U.S. Secretary of State Rex Tillerson was tight-lipped on the status of the U.S. Embassy in Havana during a brief interaction with reporters before a meeting with the foreign affairs secretary of the Philippines.
“We’ll let you know,” Tillerson said in response to whether the U.S. is considering closing the embassy. He also said the State Department will comment later on the unexplained incidents that left up to 25 U.S. diplomats and their family members with symptoms such as hearing loss and traumatic brain injuries.
Tillerson’s comments came one day after he complied with Cuba’s request to meet with Cuban Foreign Minister Bruno Rodriguez in Washington, D.C. The meeting was the highest-level discussion between the two countries since Donald Trump’s inauguration. Rodriguez reaffirmed that Cuba is not responsible for the alleged attacks and urged cooperation in the investigation, according to a Foreign Ministry readout of the meeting.
“He also stated that it would be regrettable that a matter of this nature is politicized and that hasty decisions not supported by conclusive evidence and investigation results are taken,” the Foreign Ministry said.
“The conversation was firm and frank and reflected the United States’ profound concern for the safety and security of its diplomatic personnel. The Secretary conveyed the gravity of the situation and underscored the Cuban authorities’ obligations to protect Embassy staff and their families under the Vienna Convention,” State Department Spokesperson Heather Nauert said of the meeting.
McClatchy reported Tuesday that multiple U.S. sources familiar with the investigation say some embassy staff and their families will be pulled out of Havana.

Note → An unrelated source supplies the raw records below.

Lemma never_throws_witness :
  (forall a, Some 0%nat = Some a ->
     is_Some (load (Heap [(2, 0); (-1, 1); (5, 90)] [[0; 1; 2; 1]%nat]) a))
  /\ exists segs h',
       HighlightedTextM "abc" (Some 0%nat)
         (Heap [(2, 0); (-1, 1); (5, 90)] [[0; 1; 2; 1]%nat])
       = Some (segs, h')
       /\ Forall (fun s => exists n m : nat, content s = substring n m "abc")
            segs.
Proof.
  assert (forall a, Some 0%nat = Some a ->
            is_Some (load (Heap [(2, 0); (-1, 1); (5, 90)] [[0; 1; 2; 1]%nat]) a))
    as Hload.
  { intros a [= <-]. eexists. reflexivity. }
  split; [exact Hload|]. exact (never_throws "abc" _ _ Hload).
Defined.

(** C9.  The function has no effect on what the caller has: in a store
    in which the array of highlights and its ranges exist, a run returns
    the segments that the pure reading gives for the text and the ranges,
    and leaves every two-element array and every array of the store as it
    was (what it sorts and what it writes to are new objects); so the
    array of the caller still has the same ranges, and a second run
    returns the same segments. *)
Theorem caller_store_is_unchanged (text : string) (h : heap) (a : loc)
  (vals : list HighlightRange) :
  load h a = Some vals ->
  exists h',
    HighlightedTextM text (Some a) h
    = Some (HighlightedText text (Some vals), h')
    /\ (forall r v, tuples h !! r = Some v -> tuples h' !! r = Some v)
    /\ (forall b l, arrays h !! b = Some l -> arrays h' !! b = Some l)
    /\ load h' a = Some vals
    /\ exists h'',
         HighlightedTextM text (Some a) h'
         = Some (HighlightedText text (Some vals), h'').
Proof.
  intros Hvals. apply load_Some in Hvals as (hl & Ha & Hhl).
  destruct (HighlightedTextM_run text h a hl vals Ha Hhl) as (T' & A' & Hrun).
  exists (Heap (tuples h ++ T') (arrays h ++ A')).
  assert (forall r v, tuples h !! r = Some v -> (tuples h ++ T') !! r = Some v)
    as Htuples by (intros r v; apply lookup_app_l_Some).
  assert (forall b l, arrays h !! b = Some l -> (arrays h ++ A') !! b = Some l)
    as Harrays by (intros b l; apply lookup_app_l_Some).
  assert (Forall2 (points_to (tuples h ++ T')) hl vals) as Hhl'.
  { eapply Forall2_impl; [exact Hhl|]. intros r v. apply Htuples. }
  split; [exact Hrun|]. split; [exact Htuples|]. split; [exact Harrays|].
  split.
  - apply load_Some. exists hl. split; [apply Harrays, Ha | exact Hhl'].
  - destruct (HighlightedTextM_run text (Heap (tuples h ++ T') (arrays h ++ A'))
                a hl vals (Harrays _ _ Ha) Hhl') as (T'' & A'' & Hrun').
    eexists. exact Hrun'.
Qed.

The move is reportedly intended to protect U.S. citizens, and not to punish the Cuban government.
The sources also said the White House does not believe the Cuban government is behind the mysterious attacks that also harmed some Canadian diplomats. It’s not clear who U.S. or Cuban intelligence believes is responsible. Investigators have not ruled out the possibility of a third-party nation or rogue element of Cuba’s intelligence service being involved.